Two visits in, I had a new diagnosis and more meds. Except I thought she’d jumped the gun (again). I didn’t have symptoms that matched. A week after starting the meds, I had another flare-up, plus a reaction to the meds.
Everyone denied I was having a reaction.
So I stayed on them, despite intermittently losing feeling in my limbs. I barely survived a dance recital, exiting the stage limping and unable to feel my feet while my legs shook uncontrollably.
That got worse. Much worse.
By the time I stopped the meds, I couldn’t take the stairs or turn my head or raise my arms or lift the half-gallon pitcher of water we keep in our fridge. I couldn’t sing or chew or smile. I couldn’t stand unsupported, and walking was a challenge.
I couldn’t play my violin.
My primary care doctor sent me to a neurologist and for a series of MRIs. My rheumatologist didn’t believe me that it was the meds and told me to keep taking them…for another two months. She noted the weakness and said maybe I needed to add a stronger medication, an immunosuppressant.
A week after stopping the meds, my muscles were all completely fine. The numbness was mostly gone, aside from the little bit I’d already had. I was in more pain, but it was entirely worth it to be able to walk and climb stairs again.
This is already getting long, but to sum up, I still don’t have a correct diagnosis. I won’t be returning to the rheumatologist who ignored my medication reaction and refuses to acknowledge that she diagnosed me based on a single blood test and no symptoms. She kept saying (about both fibromyalgia and her updated diagnosis) that I just had an “atypical” version.
Well, I apparently could have an “atypical” version of several things.
And it turns out that’s a real thing.
I’m not wrong, and I’m not making it up. Somehow, I’ve managed to develop a disorder that sits between other ones, that likely won’t develop into anything that’s a clear, concrete match. It hides itself by borrowing bits and pieces of other things, mimicking them but rarely becoming any of them.
Somehow, for me, that seems fitting.
I’ve always said I’m not a “choose a side” kind of person. I won’t give up my Jewish identity, but I also won’t reject the Christian community that welcomed me in at my worst time. I refuse to become an invisible bisexual in my hetero-appearing relationship. My gender defies the binaries. In all these things, I’ve found peace and balance, a harmony between two worlds.
It makes sense that my body, even in illness, would reject a distinct label.
I’ll be seeing a new rheumatologist, a fresh start. This is a chance to find balance there too. I’ll have to learn how to manage my symptoms better and how to take care of my body while also juggling work, writing, and our family’s active, busy lifestyle.
But I can do this. I can find a new kind of harmony with my body instead of fighting it.
Hey, if you made it this far, kudos. Just to reiterate, I don’t yet have a diagnosis, but I’m ten steps closer. My amazing, wonderful primary care doctor (nicknamed Captain America ‘cause he’s a hero and not jaded enough to be any of the others) has given me a temporary medication to relieve the pain and inflammation. It does work (though not as well as steroids, sadly).
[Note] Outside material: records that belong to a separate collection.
Inductive spec_step (drain : Z) : rcv_spec -> rcv_event -> answer -> rcv_spec -> Prop :=
| SpecDup s b c tsn ok1 ok2 taken :
    has s (unwrap c tsn) ->
    spec_step drain (RcvSpec s b c) (Data tsn ok1 ok2 taken) AnsDup (RcvSpec s b c)
| SpecFar s b c tsn ok1 ok2 taken :
    c < unwrap c tsn -> b + 4096 <= unwrap c tsn ->
    spec_step drain (RcvSpec s b c) (Data tsn ok1 ok2 taken) AnsFar (RcvSpec s b c)
| SpecNoMem s b c tsn ok1 ok2 taken :
    ~ has s (unwrap c tsn) -> ok1 && ok2 = false ->
    spec_step drain (RcvSpec s b c) (Data tsn ok1 ok2 taken) AnsNoMem (RcvSpec s b c)
| SpecRefused s b c tsn ok1 ok2 :
    ~ has s (unwrap c tsn) ->
    spec_step drain (RcvSpec s b c) (Data tsn ok1 ok2 None) AnsRefused (RcvSpec s b c)
| SpecTaken s b c tsn ok1 ok2 r :
    ~ has s (unwrap c tsn) ->
    spec_step drain (RcvSpec s b c) (Data tsn ok1 ok2 (Some r)) AnsTaken
      (RcvSpec (receive s (unwrap c tsn)) b (if unwrap c tsn =? c + 1 then c + 1 else c))
| SpecNonRevokable s b c tsn :
    spec_step drain (RcvSpec s b c) (NonRevokable tsn) AnsDone (RcvSpec s b c)
| SpecSlide s b c b' c' :
    (forall t, t <= c' -> has s t) -> ~ has s (c' + 1) -> b' <= c' + 1 < b' + 8 ->
    spec_step drain (RcvSpec s b c) Slide AnsDone (RcvSpec s b' c')
| SpecOld s b c sb tsn :
    unwrap c tsn <= c -> spec_step drain (RcvSpec s b c) (Forward sb tsn) AnsOld (RcvSpec s b c)
| SpecAbort s b c sb tsn :
    c < unwrap c tsn -> sb < unwrap c tsn - b ->
    spec_step drain (RcvSpec s b c) (Forward sb tsn) AnsAbort (RcvSpec s b c)
| SpecForward s b c sb tsn b' :
    c < unwrap c tsn ->
    spec_step drain (RcvSpec s b c) (Forward sb tsn) AnsDone
      (RcvSpec (skip_to s (unwrap c tsn)) b' (unwrap c tsn))
| SpecDrain s b c queued zs :
    Forall (fun z => c + 1 < z) zs ->
    zs = [] \/ zs = map (unwrap c) (drain_victims (u32 (c + 1)) queued) ->
    spec_step drain (RcvSpec s b c) (Drain queued) AnsDone (RcvSpec (renege_all s zs) b c).

Inductive spec_run (drain : Z) : rcv_spec -> list rcv_event -> list answer -> rcv_spec -> Prop :=
| SpecNil st : spec_run drain st [] [] st
| SpecEnd st e es st' : spec_step drain st e AnsAbort st' -> spec_run drain st (e :: es) [AnsAbort] st'
| SpecCons st e es ans anss st1 st' :
    spec_step drain st e ans st1 -> spec_run drain st1 es anss st' ->
    spec_run drain st (e :: es) (ans :: anss) st'.

(** The arrays implement a state of the specification. *)
Definition implements (a : tsn_map) (st : rcv_spec) : Prop :=
  exists Hm Hn, Repr (sp_set st) (sp_base st) (sp_cum st) Hm Hn a.

Section Refinement.

Lemma unwrap_range c w : c - half32 < unwrap c w <= c + half32.
Proof. unfold unwrap. pose proof (u32_range (c + half32 - w)). unfold in_u32 in *. lia. Qed.

Lemma u32_unwrap c w : in_u32 w -> u32 (unwrap c w) = w.
Proof. intros Hw. unfold unwrap. width_lia. Qed.

Lemma in_u32_bool w : (0 <=? w) && (w <=? MAX_TSN) = true -> in_u32 w.
Proof. unfold MAX_TSN, in_u32. intros [?%Z.leb_le ?%Z.leb_le]%andb_true_iff. lia. Qed.

(** A TSN that the arrays have a bit for. *)
Lemma in_arrays_spec s B C Hm Hn a z :
  Repr s B C Hm Hn a -> C - half32 < z <= C + half32 -> in_arrays a (u32 z) = true ->
  B <= z < B + 8 * mapping_array_size a /\
  SCTP_CALC_TSN_TO_GAP (u32 z) (mapping_array_base_tsn a) = z - B.
Proof.
  intros [HA Cc Cw Cb Cm Cf Cd] Hz. pose proof (arr_size _ _ _ _ _ HA).
  unfold in_arrays. rewrite (arr_base _ _ _ _ _ HA). intros Hg%Z.ltb_lt.
  destruct (Z.lt_ge_cases z B) as [Hlt | Hge].
  - exfalso. replace (u32 z) with (u32 (z + 4294967296)) in Hg by width_lia.
    rewrite calc_gap_spec in Hg by lia. lia.
  - rewrite calc_gap_spec in * by lia. lia.
Qed.

Lemma lags_little_spec B h a :
  mapping_array_base_tsn a = u32 B -> - half32 < B - h < half32 ->
  lags_little a (u32 h) = true -> B - 1073741824 <= h.
Proof.
  intros Eb Hh. unfold lags_little. rewrite Eb, tsn_gt_spec, u32_sub_l, u32_sub_r by lia.
  destruct (Z.ltb_spec h B); [|lia]. rewrite u32_id by (unfold in_u32; lia). simpl.
  intros ?%Z.leb_le. lia.
Qed.

Lemma fresh_of_bool s B Hm Hn a :
  Arr s B Hm Hn a -> event_ok a Slide = true -> fresh B Hm Hn.
Proof.
  intros [Lm Lnr Sz Om Onr Eb Em En Be Ab Bi Tm Tn Im In] [H1 H2]%andb_true_iff.
  rewrite Em in H1. rewrite En in H2. unfold lag_max in *.
  split; [eapply lags_little_spec; [done | | exact H1] | eapply lags_little_spec; [done | | exact H2]]; lia.
Qed.

Lemma repr_ext s s' B C Hm Hn a :
  (forall u, has s u <-> has s' u) -> first s' = first s -> Repr s B C Hm Hn a -> Repr s' B C Hm Hn a.
Proof.
  intros He Hf [HA Cc Cw Cb Cm Cf Cd]. split; try done; [by eapply arr_ext | | by rewrite Hf].
  intros t Ht. by apply He, Cb.
Qed.

Lemma data_step_refines drain a st tsn ok1 ok2 taken :
  implements a st -> in_u32 tsn ->
  exists ans a' st', data_step a tsn ok1 ok2 taken = Some (ans, a') /\
    spec_step drain st (Data tsn ok1 ok2 taken) ans st' /\ implements a' st' /\ ans <> AnsAbort.
Proof.
  destruct st as [s B C]. intros (Hm & Hn & HR) Hw. simpl in *.
  pose proof (unwrap_range C tsn) as Hz. pose proof (u32_unwrap C tsn Hw) as Ew.
  destruct (data_chunk_lookup_repr s B C Hm Hn a ok1 ok2 (unwrap C tsn) 0) as (v & h & a1 & E & HR1 & Hv);
    [done | lia|]. rewrite Ew in E. unfold data_step. rewrite E. simpl. clear E.
  pose proof (repr_win _ _ _ _ _ _ HR1) as Hw1.
  destruct v as [| | |gap]; simpl in Hv.
  - exists AnsDup, a1, (RcvSpec s B C). split; [by destruct taken|].
    split; [apply SpecDup; tauto | split; [by exists Hm, Hn | done]].
  - exists AnsFar, a1, (RcvSpec s B C). split; [by destruct taken|].
    split; [apply SpecFar; tauto | split; [by exists Hm, Hn | done]].
  - exists AnsNoMem, a1, (RcvSpec s B C). split; [by destruct taken|].
    split; [apply SpecNoMem; tauto | split; [by exists Hm, Hn | done]].
  - destruct Hv as (-> & Hno & Hin). destruct taken as [r|].
    + assert (HCz : C < unwrap C tsn).
      { destruct (Z.lt_ge_cases C (unwrap C tsn)); [done|]. exfalso. apply Hno.
        by apply (repr_below _ _ _ _ _ _ HR1). }
      assert (Hmark : exists Hm' Hn' a2,
        (if r then mark_r a1 (unwrap C tsn - B) tsn else mark_nr a1 (unwrap C tsn - B) tsn) = Some a2 /\
        Arr (receive s (unwrap C tsn)) B Hm' Hn' a2 /\ cum_same a1 a2 /\ Hm <= Hm' /\ Hn <= Hn' /\
        unwrap C tsn <= Z.max Hm' Hn').
      { pose proof (repr_arr _ _ _ _ _ _ HR1) as HA1. destruct r.
        - destruct (mark_r_arr s B Hm Hn a1 (unwrap C tsn)) as (a2 & Em & HA2 & Hc); [done..|].
          rewrite Ew in Em. rewrite Em.
          do 3 eexists. split; [done|]. split; [exact HA2|]. split; [done|]. lia.
        - destruct (mark_nr_arr s B Hm Hn a1 (unwrap C tsn)) as (a2 & Em & HA2 & Hc); [done..|].
          rewrite Ew in Em. rewrite Em.
          do 3 eexists. split; [done|]. split; [exact HA2|]. split; [done|]. lia. }
      destruct Hmark as (Hm' & Hn' & a2 & -> & HA2 & Hc & Um & Un & Umx). simpl.
      pose proof (cumack_repr s B C Hm Hn a1 (unwrap C tsn) Hm' Hn' a2 HR1) as HR2.
      rewrite Ew in HR2. do 3 eexists. split; [reflexivity|].
      split; [by apply SpecTaken|]. split; [|done]. exists Hm', Hn'. simpl.
      destruct (Z.eqb_spec (unwrap C tsn) (C + 1)) as [Ec | _]; [rewrite Ec in *|];
        apply HR2; done || lia.
    + exists AnsRefused, a1, (RcvSpec s B C). split; [done|].
      split; [by apply SpecRefused | split; [by exists Hm, Hn | done]].
Qed.

Lemma drain_victims_renegable s B C Hm Hn a queued :
  Repr s B C Hm Hn a -> event_ok a (Drain queued) = true ->
  Forall (renegable a B C) (map (unwrap C) (drain_victims (u32 (C + 1)) queued)) /\
  map u32 (map (unwrap C) (drain_victims (u32 (C + 1)) queued)) = drain_victims (u32 (C + 1)) queued.
Proof.
  intros HR. simpl. rewrite (repr_cum _ _ _ _ _ _ HR), u32_add_l.
  induction (drain_victims (u32 (C + 1)) queued) as [|w ws IH]; simpl; [done|].
  rewrite !andb_true_iff, negb_true_iff. intros [[[[Hw Hin] Hgt] Hnr] Hws].
  destruct (IH Hws) as [IH1 IH2].
  assert (Hu : in_u32 w) by (apply in_u32_bool; by rewrite andb_true_iff).
  pose proof (unwrap_range C w) as Hz. pose proof (u32_unwrap C w Hu) as Ew.
  rewrite Ew, IH2. split; [|done]. constructor; [|done].
  rewrite <- Ew in Hin, Hgt, Hnr. destruct (in_arrays_spec s B C Hm Hn a (unwrap C w)) as [Hz1 Hz2]; [done..|].
  rewrite Hz2 in Hnr. pose proof (repr_win _ _ _ _ _ _ HR). pose proof (arr_size _ _ _ _ _ (repr_arr _ _ _ _ _ _ HR)).
  rewrite tsn_gt_spec in Hgt by lia. apply Z.ltb_lt in Hgt. split; [lia | done].
Qed.

Lemma step_refines drain a st e :
  implements a st -> event_ok a e = true ->
  exists ans a' st', step drain a e = Some (ans, a') /\ spec_step drain st e ans st' /\
    (ans <> AnsAbort -> implements a' st').
Proof.
  intros Himp He. destruct e as [tsn ok1 ok2 taken|tsn| |sb tsn|queued].
  - destruct (data_step_refines drain a st tsn ok1 ok2 taken) as (ans & a' & st' & E & Hs & Hi & _);
      [done | by apply in_u32_bool|]. exists ans, a', st'. done.
  - destruct st as [s B C], Himp as (Hm & Hn & HR). simpl in *.
    apply andb_true_iff in He as [Hw%in_u32_bool He].
    pose proof (unwrap_range C tsn) as Hz. pose proof (u32_unwrap C tsn Hw) as Ew.
    pose proof (repr_win _ _ _ _ _ _ HR). pose proof (repr_arr _ _ _ _ _ _ HR) as HA.
    rewrite <- Ew in He |- *.
    assert (Hin : C + 1 - half32 < unwrap C tsn < B + 8 * mapping_array_size a /\ has s (unwrap C tsn)).
    { apply orb_true_iff in He as [[Hin Hs]%andb_true_iff | Hold%Z.leb_le].
      - destruct (in_arrays_spec s B C Hm Hn a (unwrap C tsn)) as [Hi Hg]; [done..|].
        rewrite Hg in Hs. split; [pose proof (arr_size _ _ _ _ _ HA); lia|].
        by apply (arr_bits _ _ _ _ _ HA).
      - rewrite (repr_cum _ _ _ _ _ _ HR), u32_sub_l, u32_sub_r in Hold.
        assert (C - 1073741824 <= unwrap C tsn <= C) by width_lia.
        split; [lia|]. apply (repr_below _ _ _ _ _ _ HR). lia. }
    destruct Hin as [Hin Hh].
    destruct (mark_non_revokable_repr s B C Hm Hn a drain (unwrap C tsn)) as (Hm' & Hn' & a' & E & HR');
      [done..|].
    rewrite E. simpl. exists AnsDone, a', (RcvSpec s B C). split; [done|].
    split; [rewrite Ew; constructor|]. intros _. exists Hm', Hn'. simpl.
    eapply repr_ext; [| |exact HR'].
    + intros u. destruct ((drain =? 0) || (unwrap C tsn <=? C)); [done|].
      rewrite has_receive. split; [intros [-> |]; done | auto].
    + by destruct ((drain =? 0) || (unwrap C tsn <=? C)).
  - destruct st as [s B C], Himp as (Hm & Hn & HR). simpl.
    pose proof (fresh_of_bool _ _ _ _ _ (repr_arr _ _ _ _ _ _ HR) He) as HF.
    destruct (slide_repr s B C Hm Hn a HR HF) as (B' & C' & Hm' & Hn' & a' & -> & HR' & H1 & H2 & H3 & H4).
    exists AnsDone, a', (RcvSpec s B' C'). split; [done|]. split; [|by exists Hm', Hn'].
    constructor; [apply HR' | done | lia].
  - destruct st as [s B C], Himp as (Hm & Hn & HR). simpl in *. apply in_u32_bool in He as Hw.
    pose proof (unwrap_range C tsn) as Hz. pose proof (u32_unwrap C tsn Hw) as Ew.
    destruct (forward_tsn_repr s B C Hm Hn a sb (unwrap C tsn)) as (r & E & Hr); [done | lia|].
    rewrite Ew in E. rewrite E. simpl. destruct r as [|a'|a'].
    + exists AnsOld, a, (RcvSpec s B C). split; [done|]. split; [by constructor|].
      intros _. by exists Hm, Hn.
    + exists AnsAbort, a', (RcvSpec s B C). split; [done|].
      split; [apply SpecAbort; lia | done].
    + destruct Hr as (Hgt & B' & Hm' & Hn' & HR').
      exists AnsDone, a', (RcvSpec (skip_to s (unwrap C tsn)) B' (unwrap C tsn)).
      split; [done|]. split; [by constructor|]. intros _. by exists Hm', Hn'.
  - destruct st as [s B C], Himp as (Hm & Hn & HR). simpl in HR.
    destruct (drain_victims_renegable s B C Hm Hn a queued HR He) as [Hv Ev].
    pose proof (repr_cum _ _ _ _ _ _ HR) as Cc. simpl in Cc |- *. unfold sctp_drain_mbufs_map.
    destruct (cumulative_tsn a =? highest_tsn_inside_map a).
    { simpl. exists AnsDone, a, (RcvSpec s B C). split; [done|]. split; [|intros _; by exists Hm, Hn].
      apply (SpecDrain drain s B C queued []); auto. }
    rewrite Cc, u32_add_l. set (ws := drain_victims (u32 (C + 1)) queued) in *.
    destruct (drain_chunks_repr s B C Hm Hn a (map (unwrap C) ws) HR Hv) as (a1 & E & HR1 & _).
    rewrite Ev in E. rewrite E. simpl.
    assert (Hd : exists h a', match ws with [] => Some a1 | _ => drain_highest a1 end = Some a' /\
                   Repr (renege_all s (map (unwrap C) ws)) B C h Hn a').
    { destruct ws; [by exists Hm, a1 | by apply (drain_highest_repr _ _ _ Hm)]. }
    destruct Hd as (h & a' & -> & HR'). simpl.
    exists AnsDone, a', (RcvSpec (renege_all s (map (unwrap C) ws)) B C). split; [done|].
    split; [|intros _; by exists h, Hn]. constructor; [|by right].
    eapply Forall_impl; [exact Hv|]. unfold renegable. lia.
Qed.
I’m on the right track, though, and I’m going to start off my year attempting both orchestra and dance (now that I’m not too weak!). I’m trying to get into shape for both with some strength training.
And of course, I’m grateful for those who have stuck by me and are still supporting me. It means everything.
I’ll update when there’s something new to know. Until then, I may fall silent again. But know that I’m around, in the background, doing my thing the best I can.